Stored data
------------------------------------------------------------
(* ===== verification/MgmtTypes.v ===== *)
(** * Credential types of the management API
    (src/api/src/api_management/credential_types.rs and its DTOs) *)
From S2P Require Import Prelude Json Externals Ids Sql Database Effects Http ApiError.
From S2P Require CredType PIssuers PTypes.

(** jsonschema's compiler, for the schemas the handlers only check. *)
Class SchemaCompiler : Type := { schema_compiles : Value -> result unit string }.

Definition MAX_FIELD_LENGTH : Z := 1024.
Definition MIN_VALIDITY_SECONDS : Z := 1.
Definition MAX_VALIDITY_SECONDS : Z := 10000000000.
Definition SCHEMA_CONTENT_TYPE : string := "application/schema+json".

Record CreateCredentialTypeRequest : Type := {
  n_vct : string;
  n_claim_schema : Value;
  n_claims : option Value;
  n_display : option Value;
  n_internal_description : option string;
  n_claim_schema_source_url : option string;
  n_default_validity_seconds : Z;
  n_revocation_mode : string }.

Record PatchCredentialTypeRequest : Type := {
  p_vct : option string;
  p_internal_description : option string;
  p_claim_schema_source_url : option string;
  p_default_validity_seconds : option Z;
  p_revocation_mode : option string }.

Record GetCredentialTypeResponse : Type := {
  t_credential_type_id : string;
  t_vct : string;
  t_internal_description : option string;
  t_claim_schema_source_url : option string;
  t_claim_schema_fetched_at : option Instant;
  t_default_validity_seconds : Z;
  t_revocation_mode : string;
  t_created_at : Instant;
  t_updated_at : Instant;
  t_retired_at : option Instant }.

Record ListCredentialTypesQuery : Type := {
  q_limit : option Z;
  q_cursor : option string;
  q_retired : bool }.
Record ListCredentialTypesResponse : Type := {
  l_items : List.list GetCredentialTypeResponse;
  l_next_cursor : option string }.

Record RetireCredentialTypeResponse : Type := { rt_id : string; rt_retired_at : Instant }.
Record AssignmentResponse : Type := {
  as_status : Z;
  as_issuer_id : string;
  as_credential_type_id : string }.

(** [num_seconds().max(0).unsigned_abs()] *)
Definition validity_seconds (d : Duration) : Z := Z.max (Z.quot d US_PER_SECOND) 0.

Definition type_to_response (ct : CredType.CredentialType) : GetCredentialTypeResponse := {|
  t_credential_type_id := bare (CredType.id ct);
  t_vct := CredType.vct ct;
  t_internal_description := CredType.internal_description ct;
  t_claim_schema_source_url := CredType.claim_schema_source_url ct;
  t_claim_schema_fetched_at := CredType.claim_schema_fetched_at ct;
  t_default_validity_seconds := validity_seconds (CredType.default_validity_duration ct);
  t_revocation_mode := CredType.as_str (CredType.revocation_mode ct);
  t_created_at := CredType.created_at ct;
  t_updated_at := CredType.updated_at ct;
  t_retired_at := CredType.retired_at ct |}.

Definition validate_display (v : Value) : result Value ApiError :=
  match v with Array _ => Ok v | _ => Err (ApiInvalidInput "display must be a JSON array") end.
Definition validate_claims (v : Value) : result Value ApiError :=
  if is_object v then Ok v else Err (ApiInvalidInput "claims must be a JSON object").

(** [Duration::try_seconds] cannot fail within the accepted bounds. *)
Definition resolve_validity (s : Z) : result Duration ApiError :=
  let? s := within "default_validity_seconds" MIN_VALIDITY_SECONDS MAX_VALIDITY_SECONDS s in
  Ok (seconds s).

Definition resolve_mode (raw : string) : result CredType.RevocationMode ApiError :=
  map_err (fun err => ApiInvalidInput ("revocation_mode: " +:+ domain_error_to_string err))
    (CredType.try_from raw).

Section Handlers.
Context `{Env} `{Base58} `{Rfc3339} `{Collation} `{JsonText} `{SchemaCompiler}.

Definition compile_check (schema : Value) : result unit ApiError :=
  map_err (fun err => ApiInvalidInput ("claim_schema does not compile: " +:+ err))
    (schema_compiles schema).

Definition create (t : TenantId) (payload : CreateCredentialTypeRequest) : H ApiError string :=
  let* vct := lift (normalise_required "vct" (n_vct payload) MAX_FIELD_LENGTH) in
  let* internal_description := lift (normalise_optional "internal_description"
                                 (n_internal_description payload) MAX_FIELD_LENGTH) in
  let* source_url := lift (normalise_optional "claim_schema_source_url"
                       (n_claim_schema_source_url payload) MAX_FIELD_LENGTH) in
  let* default_validity := lift (resolve_validity (n_default_validity_seconds payload)) in
  let* mode := lift (resolve_mode (n_revocation_mode payload)) in
  let* display := lift (validate_display (default (Array []) (n_display payload))) in
  let* claims := lift (validate_claims (default (obj []) (n_claims payload))) in
  let* _ := lift (compile_check (n_claim_schema payload)) in
  let* id_bytes := random ID_BYTES in
  let* now := utc_now in
  let ct := CredType.new (generate id_bytes) now t vct display internal_description
              (n_claim_schema payload) claims default_validity mode
              <| CredType.claim_schema_source_url := source_url |> in
  let* _ := api_acquire in
  let* _ := api_exec (PTypes.insert ct) in
  ret (bare (CredType.id ct)).

(** Reading one type of the tenant: every getter and every writer's answer. *)
Definition find_type (t : TenantId) (k : CredentialTypeId)
    : H ApiError CredType.CredentialType :=
  let* found := api_exec (PTypes.find_by_id_for_tenant t k) in
  lift (ok_or found ApiNotFound).

Definition read_type {A} (f : CredType.CredentialType -> A) (t : TenantId) (id_str : string)
    : H ApiError A :=
  let* k := lift (parse_credential_type_id id_str) in
  let* _ := api_acquire in
  let* row := find_type t k in
  ret (f row).

Definition get := read_type type_to_response.
Definition get_schema := read_type (fun row =>
  (SCHEMA_CONTENT_TYPE, json_to_string (CredType.claim_schema row))).
Definition get_display := read_type CredType.display.
Definition get_claims := read_type CredType.claims.

Definition list (t : TenantId) (query_ : ListCredentialTypesQuery)
    : H ApiError ListCredentialTypesResponse :=
  let* limit := lift (resolve_list_limit (q_limit query_)) in
  let* cursor := lift (decode_cursor (q_cursor query_)) in
  let* _ := api_acquire in
  let* page := api_exec (PTypes.list t
    {| PTypes.cursor := cursor; PTypes.limit := limit;
       PTypes.include_retired := q_retired query_ |}) in
  ret {| l_items := map type_to_response (items page);
         l_next_cursor := next_cursor PTypes.type_key page |}.

(** [if outcome == NotFound { 404 }], then the row as it is now. *)
Definition answer_updated (t : TenantId) (k : CredentialTypeId) (o : PTypes.UpdateOutcome)
    : H ApiError GetCredentialTypeResponse :=
  let* _ := lift (ensure (negb (bool_decide (o = PTypes.OutcomeNotFound))) ApiNotFound) in
  let* row := find_type t k in
  ret (type_to_response row).

Definition required_opt (name : string) (raw : option string) : result (option string) ApiError :=
  transpose (fun s => normalise_required name s MAX_FIELD_LENGTH) raw.

Definition patch (t : TenantId) (id_str : string) (payload : PatchCredentialTypeRequest)
    : H ApiError GetCredentialTypeResponse :=
  let* k := lift (parse_credential_type_id id_str) in
  let* vct := lift (required_opt "vct" (p_vct payload)) in
  let* internal_description := lift (required_opt "internal_description"
                                       (p_internal_description payload)) in
  let* source_url := lift (required_opt "claim_schema_source_url"
                             (p_claim_schema_source_url payload)) in
  let* default_validity := lift (transpose resolve_validity
                                   (p_default_validity_seconds payload)) in
  let* mode := lift (transpose resolve_mode (p_revocation_mode payload)) in
  let* _ := api_acquire in
  let* o := api_exec (PTypes.update_structured t k
    {| PTypes.u_vct := vct; PTypes.u_internal_description := internal_description;
       PTypes.u_claim_schema_source_url := source_url;
       PTypes.u_default_validity_duration := default_validity;
       PTypes.u_revocation_mode := mode |}) in
  answer_updated t k o.

Definition retire (t : TenantId) (id_str : string) : H ApiError RetireCredentialTypeResponse :=
  let* k := lift (parse_credential_type_id id_str) in
  let* now := utc_now in
  let* _ := transaction internal_db (
    let* o := api_in_tx (PTypes.retire t k now) in
    lift (ensure (negb (bool_decide (o = PTypes.OutcomeNotFound))) ApiNotFound)) in
  ret {| rt_id := bare k; rt_retired_at := now |}.

Definition require_pair (t : TenantId) (i : IssuerId) (k : CredentialTypeId)
    : H ApiError unit :=
  let* ownership := api_exec (PTypes.tenant_owns_pair t i k) in
  lift (ensure (PTypes.both ownership) ApiNotFound).

Definition assign (t : TenantId) (issuer_id_str type_id_str : string)
    : H ApiError AssignmentResponse :=
  let* i := lift (parse_issuer_id issuer_id_str) in
  let* k := lift (parse_credential_type_id type_id_str) in
  let* _ := api_acquire in
  let* _ := require_pair t i k in
  let* now := utc_now in
  let* o := api_exec (PTypes.assign (CredType.new_assignment now i k t)) in
  ret {| as_status := match o with PTypes.NowAssigned => 201 | PTypes.AlreadyAssigned => 200 end;
         as_issuer_id := bare i; as_credential_type_id := bare k |}.

Definition unassign (t : TenantId) (issuer_id_str type_id_str : string) : H ApiError Z :=
  let* i := lift (parse_issuer_id issuer_id_str) in
  let* k := lift (parse_credential_type_id type_id_str) in
  let* _ := api_acquire in
  let* _ := require_pair t i k in
  let* _ := api_exec (PTypes.unassign i k) in
  ret 204.

Definition list_assignments (t : TenantId) (issuer_id_str : string)
    : H ApiError (List.list GetCredentialTypeResponse) :=
  let* i := lift (parse_issuer_id issuer_id_str) in
  let* _ := api_acquire in
  let* owned := api_exec (PIssuers.exists_for_tenant t i) in
  let* _ := lift (ensure owned ApiNotFound) in
  let* rows := api_exec (PTypes.list_assigned_to_issuer t i) in
  ret (map type_to_response rows).

Definition put_schema (t : TenantId) (id_str : string) (body : Value)
    : H ApiError GetCredentialTypeResponse :=
  let* k := lift (parse_credential_type_id id_str) in
  let* _ := lift (compile_check body) in
  let* _ := api_acquire in
  let* o := api_exec (PTypes.update_blob_schema t k body) in
  answer_updated t k o.

Definition put_display (t : TenantId) (id_str : string) (body : Value)
    : H ApiError GetCredentialTypeResponse :=
  let* k := lift (parse_credential_type_id id_str) in
  let* body := lift (validate_display body) in
  let* _ := api_acquire in
  let* o := api_exec (PTypes.update_blob_display t k body) in
  answer_updated t k o.

Definition put_claims (t : TenantId) (id_str : string) (body : Value)
    : H ApiError GetCredentialTypeResponse :=
  let* k := lift (parse_credential_type_id id_str) in
  let* body := lift (validate_claims body) in
  let* _ := api_acquire in
  let* o := api_exec (PTypes.update_blob_claims t k body) in
  answer_updated t k o.
End Handlers.
(* ===== verification/Evolution.v ===== *)
(** * How the database evolves

    The two things every operation of the program promises about the database:
    it keeps the schema-wide invariant [Inv], and no row moves backwards in its
    life cycle ([evolves]). [evolves] is a preorder, so the promise of a run is
    the composition of the promises of its statements. *)
From S2P Require Import Prelude Json Externals Ids Sql Database.
From S2P Require Task Offer Credential Issuer StatusList Invitation Account CredType.

(** ** Tables

    No row of [m] is lost and each one moves along [R]. *)
Section Tables.
Context {K : Type} `{Countable K} {V : Type}.
Implicit Types (m : gmap K V) (R : V -> V -> Prop).

Definition table_evolves R m m' : Prop :=
  forall k v, m !! k = Some v -> exists v', m' !! k = Some v' /\ R v v'.

Lemma table_evolves_refl R `{!Reflexive R} m : table_evolves R m m.
Proof. intros k v Hk. by exists v. Qed.

Lemma table_evolves_trans R `{!Transitive R} m1 m2 m3 :
  table_evolves R m1 m2 -> table_evolves R m2 m3 -> table_evolves R m1 m3.
Proof.
  intros H1 H2 k v (v2 & Hv2 & R1)%H1. destruct (H2 _ _ Hv2) as (v3 & Hv3 & R2).
  exists v3. split; [done|]. by transitivity v2.
Qed.
(* ===== verification/Issuance.v ===== *)
(** * What the credential endpoint's transaction does

    [issue_in_tx] read back: a successful run, statement by statement, and the
    database it leaves. *)
From S2P Require Import Prelude Json Externals Ids Sql Database.
From S2P Require Import Evolution Effects Guarantees PEvolves Http OAuth.
From S2P Require Import WalletProof Signing OidcCredential.
From S2P Require Offer Credential Issuer StatusList CredType.
From S2P Require PStatusLists POffers PCredentials.

Definition issued_offer (o : Offer.CredentialOffer) (now : Instant) : Offer.CredentialOffer :=
  o <| Offer.state := Offer.Issued |> <| Offer.issued_at := Some now |>
    <| Offer.pre_auth_code := None |>.

(** The database after redeeming an offer, stored as [o], with credential [cr]
    in a slot of the list [l]. *)
Definition issued_db (d : Db) (o : Offer.CredentialOffer) (l : StatusList.StatusList)
    (cr : Credential.IssuedCredential) (h : AccessTokenHash) (now : Instant) : Db :=
  d <| status_lists := <[Credential.status_list_id cr := PStatusLists.allocated l]> (status_lists d) |>
    <| credentials := <[Credential.id cr := cr]> (credentials d) |>
    <| offers := <[Credential.credential_offer_id cr := issued_offer o now]> (offers d) |>
    <| access_tokens := delete h (access_tokens d) |>.

Section Issuance.
Context `{Base58} `{Sha256} `{Base64} `{JsonText} `{DisclosureLib} `{Env} `{SigningEngine}.

(** What the transaction relied on, and the credential it stores. *)
Record redemption (d : Db) (token : AccessToken) (ct : CredType.CredentialType)
    (i : Issuer.Issuer) (claims : ProofClaims) (now : Instant) (body : string)
    (o : Offer.CredentialOffer) (l : StatusList.StatusList)
    (cr : Credential.IssuedCredential) : Prop := MkRedemption {
  red_offer : offers d !! token_offer_id token = Some o;
  red_tenant : Offer.tenant_id o = token_tenant_id token;
  red_issuer : Offer.issuer_id o = token_issuer_id token;
  red_pending : Offer.state o = Offer.Pending;
  red_live : now < Offer.expires_at o;
  red_current : exists row, issuers d !! Issuer.id i = Some row /\
    exists k, current_status_list_id row = Some k /\
    exists l0, status_lists d !! k = Some l0 /\
    StatusList.id l0 = Credential.status_list_id cr /\ is_Some (StatusList.registry_url l0);
  red_list : status_lists d !! Credential.status_list_id cr = Some l;
  red_room : 0 <= StatusList.allocated_count l < Credential.SWIYU_STATUS_LIST_CAPACITY;
  red_fresh : credentials d !! Credential.id cr = None;
  red_unused : forall k r, credentials d !! k = Some r ->
    Credential.credential_offer_id r <> Offer.id o /\
    ~ (Credential.status_list_id r = Credential.status_list_id cr /\
       Credential.status_list_index r = Credential.status_list_index cr);
  red_holder : cnf_jwk_thumbprint (cnf_jwk claims) = Ok (Credential.holder_key_jkt cr);
  red_credential :
    cr = Credential.new (Credential.id cr) (token_tenant_id token) (Issuer.id i) (Offer.id o)
           (Offer.vct o) (Credential.holder_key_jkt cr) (Credential.status_list_id cr)
           (Credential.MkIndex (StatusList.allocated_count l)) (sha256 body) now
           (now + CredType.default_validity_duration ct) }.

(** Building the credential reads the random generator and calls the signing
    engine; it leaves the transaction alone. *)
Lemma disclose_tx claims w : w_tx (disclose claims w).2 = w_tx w.
Proof.
  revert w. induction claims as [|[name v] claims IH]; intros w; [done|]. simpl.
  unfold bind at 1, fresh_salt, bind at 1, random, ret at 1. simpl.
  unfold bind. specialize (IH (tick w)).
  destruct (disclose claims (tick w)) as [[[ds es]|e] w1]; simpl in *; by rewrite IH.
Qed.

Lemma build_sd_jwt_vc_tx key i o jwk st now exp w :
  w_tx (build_sd_jwt_vc key i o jwk st now exp w).2 = w_tx w.
Proof.
  unfold build_sd_jwt_vc. unfold bind at 1.
  match goal with |- context [disclose ?m w] => pose proof (disclose_tx m w) as Ht;
    destruct (disclose m w) as [[[ds es]|e] w1] end; simpl in *; [|done].
  unfold bind, with_err. rewrite <- Ht.
  match goal with |- context [sign ?k ?x w1] =>
    assert (Hs : w_tx (sign k x w1).2 = w_tx w1) by done;
    destruct (sign k x w1) as [[sg|e] w2] end; simpl in *; by rewrite Hs.
Qed.

Lemma allocate_status_slot_ok_inv i w k idx u w' c :
  allocate_status_slot i w = (Ok (k, idx, u), w') -> w_tx w = Some c ->
  exists c' row k0 l0 l, w_tx w' = Some c' /\
    issuers (c_db c) !! i = Some row /\ current_status_list_id row = Some k0 /\
    status_lists (c_db c) !! k0 = Some l0 /\ StatusList.id l0 = k /\
    StatusList.registry_url l0 = Some u /\
    status_lists (c_db c) !! k = Some l /\
    0 <= StatusList.allocated_count l < Credential.SWIYU_STATUS_LIST_CAPACITY /\
    idx = Credential.MkIndex (StatusList.allocated_count l) /\
    c_db c' = PStatusLists.put_status_lists
      (<[k := PStatusLists.allocated l]> (status_lists (c_db c))) (c_db c).
Proof.
  unfold allocate_status_slot. intros Hr Hc. tx_run.
  match goal with H1 : PStatusLists.current_for_issuer_with_url i c = _ |- _ =>
    unfold PStatusLists.current_for_issuer_with_url in H1;
    apply q_ok_inv, query_ok_inv in H1 as (-> & Hd1 & _) end.
  destruct (issuers (c_db c) !! i) as [row|] eqn:Ei; [|done].
  destruct (current_status_list_id row) as [k0|] eqn:Ek; [|done].
  destruct (status_lists (c_db c) !! k0) as [l0|] eqn:El; [|done].
  destruct (StatusList.registry_url l0) as [u0|] eqn:Eu; simplify_eq/=. tx_run.
  match goal with H2 : PStatusLists.allocate_index _ _ = _ |- _ =>
    apply PStatusLists.allocate_index_ok_inv in H2 as
      [(l & Hl & Hroom & -> & Hd2)|(_ & -> & _)] end; simplify_eq/=.
  rewrite Hd1 in Hl, Hd2. by eauto 15.
Qed.

Lemma find_for_update_ok_inv t i k c o c' :
  POffers.find_by_id_for_update t i k c = (Ok o, c') ->
  offers (c_db c) !! k = Some o /\ Offer.tenant_id o = t /\ Offer.issuer_id o = i /\
  c_db c' = c_db c.
Proof. apply POffers.find_by_id_ok_inv. Qed.

Lemma delete_by_hash_ok_inv h c u c' :
  POffers.delete_by_hash h c = (Ok u, c') ->
  c_db c' = POffers.put_access_tokens (delete h (access_tokens (c_db c))) (c_db c).
Proof.
  unfold POffers.delete_by_hash. intros Hr. m_inv Hr.
  apply q_ok_inv, execute_ok_inv in Hm as (He & _). by injection He as _ <-.
Qed.

(** Every run that returns a credential is a redemption, and leaves the
    redeemed database. *)
Lemma issue_in_tx_ok_inv token ct i key claims now w body w' c :
  issue_in_tx token ct i key claims now w = (Ok body, w') -> w_tx w = Some c ->
  exists c' o r l cr, w_tx w' = Some c' /\
    redemption (c_db c) token ct i claims now body o l cr /\
    offers (c_db c) !! Offer.id o = Some r /\
    c_db c' = issued_db (c_db c) r l cr (token_hash token) now.
Proof.
  unfold issue_in_tx. intros Hr Hc. tx_run.
  match goal with Hf : POffers.find_by_id_for_update _ _ _ c = (Ok ?o, _) |- _ =>
    apply find_for_update_ok_inv in Hf as (Ho & Ht & Hi & Hd) end.
  match goal with Hi' : map_err _ (Offer.try_issue _ _) = Ok _ |- _ => revert Hi' end.
  match goal with |- map_err _ (Offer.try_issue ?o now) = _ -> _ =>
    destruct (Offer.try_issue o now) as [o'|] eqn:Eo; [|done]; intros [= <-];
    apply Offer.try_issue_inv in Eo as (Hp & Hlive & ->) end.
  match goal with Ha : allocate_status_slot _ _ = (Ok ?x, _) |- _ =>
    destruct x as [[k idx] u] end.
  match goal with Ha : allocate_status_slot _ ?w1 = _, Hc1 : w_tx ?w1 = Some _ |- _ =>
    apply (allocate_status_slot_ok_inv _ _ _ _ _ _ _ Ha) in Hc1 as
      (c2 & row & k0 & l0 & l & Hc2 & Hrow & Hk0 & Hl0 & Hid & Hu & Hl & Hroom & -> & Hd2) end.
  tx_run.
  match goal with Hb : build_sd_jwt_vc ?a1 ?a2 ?a3 ?a4 ?a5 ?a6 ?a7 ?w1 = (_, ?w2) |- _ =>
    pose proof (build_sd_jwt_vc_tx a1 a2 a3 a4 a5 a6 a7 w1) as Hb'; rewrite Hb in Hb'; simpl in Hb' end.
  match goal with Hq : random _ _ = _ |- _ => injection Hq as <- <- end.
  match goal with Hb' : w_tx ?w2 = w_tx _ |- _ =>
    assert (Hc3 : w_tx (tick w2) = Some c2) by (simpl; congruence) end.
  tx_run.
  match goal with Hx : PCredentials.insert _ _ = _ |- _ =>
    apply PCredentials.insert_ok_inv in Hx as (Hfresh & Hunused & Hdc) end.
  match goal with Hx : POffers.set_issued_state _ _ = _ |- _ =>
    apply POffers.set_issued_state_ok_inv in Hx as (r & Hr & Hrt & Hri & Hdo) end.
  match goal with Hx : POffers.delete_by_hash _ _ = _ |- _ =>
    apply delete_by_hash_ok_inv in Hx as Hda end.
  rewrite Hd in *. rewrite Hdc, Hd2 in *. simpl in *.
  do 4 eexists. eexists (Credential.new _ _ _ _ _ _ _ _ _ _ _). split; [done|].
  split; [split; simpl; eauto 10|]. split; [done|]. by rewrite Hda, Hdo.
Qed.

Lemma issued_well_formed o now :
  Offer.state o = Offer.Pending -> Offer.well_formed o -> Offer.well_formed (issued_offer o now).
Proof.
  intros Hs (Hp & Hi & Hc). repeat split; simpl; try done.
  all: first [by intros [] | intros Hx%Hc; congruence | by eexists].
Qed.

Context {codec : StatusList.StatusCodec}.

(** The redeemed database keeps the invariant; every row moves forward. *)
Lemma redemption_legal d token ct i claims now body o r l cr :
  redemption d token ct i claims now body o l cr -> offers d !! Offer.id o = Some r ->
  legal d (issued_db d r l cr (token_hash token) now).
Proof.
  intros [Ho Ht Hi Hp Hlive Hcl Hl Hroom Hfresh Hunused Hj Hcr] Hr Hinv.
  destruct Hinv as [Ita Iof Isl Icr Idi Iis Ito Iac Iin Icl Iiv Ias].
  destruct (Iof _ _ Ho) as (Hid & Hwf & _). rewrite Hid in Hr. simplify_eq.
  assert (Hoid : Credential.credential_offer_id cr = Offer.id o) by by rewrite Hcr.
  assert (Hix : Credential.value (Credential.status_list_index cr)
                = StatusList.allocated_count l) by by rewrite Hcr.
  assert (Hoev : table_evolves offer_evolves (offers d)
    (<[Offer.id o := issued_offer o now]> (offers d))).
  { apply table_evolves_insert; [apply _|]. intros o' Ho'. rewrite Hid in Ho'. simplify_eq.
    right. by split. }
  assert (Hlev : table_evolves status_list_evolves (status_lists d)
    (<[Credential.status_list_id cr := PStatusLists.allocated l]> (status_lists d))).
  { apply table_evolves_insert; [apply _|]. intros l' Hl'. simplify_eq.
    repeat split; simpl; lia. }
  assert (Hnot : forall k c, credentials d !! k = Some c ->
    Credential.credential_offer_id c <> Offer.id o) by (intros; by eapply Hunused).
  assert (Hown : StatusList.issuer_id l = Credential.issuer_id cr).
  { destruct Hcl as (row & Hrow & k & Hk & l0 & Hl0 & Hlid & _).
    destruct (Icl _ _ Hrow) as [_ Hcur]. destruct (Hcur _ Hk) as (s & Hs & Hsi).
    destruct (Isl _ _ Hl0) as [Hlk _].
    simplify_eq. rewrite Hcr. simpl. congruence. }
  unfold issued_db. rewrite Hoid. split; simpl; try (apply table_evolves_refl; apply _); try done.
  { by apply table_evolves_fresh; [apply _|]. }
  intros _. split; simpl; [done| | | | | | |done|done|by eapply issuers_ok_evolve|done..].
  - apply rows_insert; [|done]. split; [done|]. split; [by apply issued_well_formed|done].
  - apply rows_insert; [|done]. destruct (Isl _ _ Hl) as (? & ? & ? & Hv).
    split; [done|]. simpl. split; [lia|]. split; [done|]. intros i' Hi'. apply Hv. lia.
  - apply rows_insert.
    + split; [done|]. split.
      * exists (issued_offer o now). rewrite Hoid, lookup_insert_eq.
        rewrite Hcr. simpl. repeat split; congruence.
      * exists (PStatusLists.allocated l). rewrite lookup_insert_eq, Hix. simpl.
        split; [done|]. split; [done|]. split; [lia|]. destruct (Isl _ _ Hl) as (_ & _ & _ & Hv).
        rewrite Hv by lia. by rewrite Hcr.
    + intros k c Hc. destruct (Icr _ _ Hc) as (? & (o' & Ho' & Hs & ?) & l' & Hl' & ? & ? & Hbit).
      split; [done|]. split.
      * exists o'. by rewrite lookup_insert_ne by (intros E; by eapply Hnot).
      * destruct (decide (Credential.status_list_id c = Credential.status_list_id cr)) as [E|E].
        -- rewrite E in *. simplify_eq. exists (PStatusLists.allocated l).
           rewrite E, lookup_insert_eq. simpl. split; [done|]. split; [done|]. split; [lia|done].
        -- exists l'. by rewrite lookup_insert_ne.
  - intros k1 k2 c1 c2. rewrite !lookup_insert_Some.
    intros [[<- <-]|[? E1]] [[<- <-]|[? E2]] Hne; [done| | |by eapply Idi].
    + destruct (Hunused _ _ E2) as [Ha Hb]. rewrite Hoid. naive_solver.
    + destruct (Hunused _ _ E1) as [Ha Hb]. rewrite Hoid. naive_solver.
  - intros k o' Ho' Hs. apply lookup_insert_Some in Ho' as [[<- <-]|[Hne Ho']].
    + exists (Credential.id cr), cr. by rewrite lookup_insert_eq.
    + destruct (Iis _ _ Ho' Hs) as (kc & c & Hc & Hk). exists kc, c.
      rewrite lookup_insert_ne; [done|]. intros E. congruence.
  - intros h1 h2 t1 t2. rewrite !lookup_delete_Some. intros [_ H1'] [_ H2']. eauto.
Qed.
End Issuance.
------------------------------------------------------------
Task prompt => Give an exact copy of the lines above, from the top of the records to the line that contains "as_credential_type_id : string", taking in both ends.

Output for this exercise =>
(* ===== verification/MgmtTypes.v ===== *)
(** * Credential types of the management API
    (src/api/src/api_management/credential_types.rs and its DTOs) *)
From S2P Require Import Prelude Json Externals Ids Sql Database Effects Http ApiError.
From S2P Require CredType PIssuers PTypes.

(** jsonschema's compiler, for the schemas the handlers only check. *)
Class SchemaCompiler : Type := { schema_compiles : Value -> result unit string }.

Definition MAX_FIELD_LENGTH : Z := 1024.
Definition MIN_VALIDITY_SECONDS : Z := 1.
Definition MAX_VALIDITY_SECONDS : Z := 10000000000.
Definition SCHEMA_CONTENT_TYPE : string := "application/schema+json".

Record CreateCredentialTypeRequest : Type := {
  n_vct : string;
  n_claim_schema : Value;
  n_claims : option Value;
  n_display : option Value;
  n_internal_description : option string;
  n_claim_schema_source_url : option string;
  n_default_validity_seconds : Z;
  n_revocation_mode : string }.

Record PatchCredentialTypeRequest : Type := {
  p_vct : option string;
  p_internal_description : option string;
  p_claim_schema_source_url : option string;
  p_default_validity_seconds : option Z;
  p_revocation_mode : option string }.

Record GetCredentialTypeResponse : Type := {
  t_credential_type_id : string;
  t_vct : string;
  t_internal_description : option string;
  t_claim_schema_source_url : option string;
  t_claim_schema_fetched_at : option Instant;
  t_default_validity_seconds : Z;
  t_revocation_mode : string;
  t_created_at : Instant;
  t_updated_at : Instant;
  t_retired_at : option Instant }.

Record ListCredentialTypesQuery : Type := {
  q_limit : option Z;
  q_cursor : option string;
  q_retired : bool }.
Record ListCredentialTypesResponse : Type := {
  l_items : List.list GetCredentialTypeResponse;
  l_next_cursor : option string }.

Record RetireCredentialTypeResponse : Type := { rt_id : string; rt_retired_at : Instant }.
Record AssignmentResponse : Type := {
  as_status : Z;
  as_issuer_id : string;
  as_credential_type_id : string }.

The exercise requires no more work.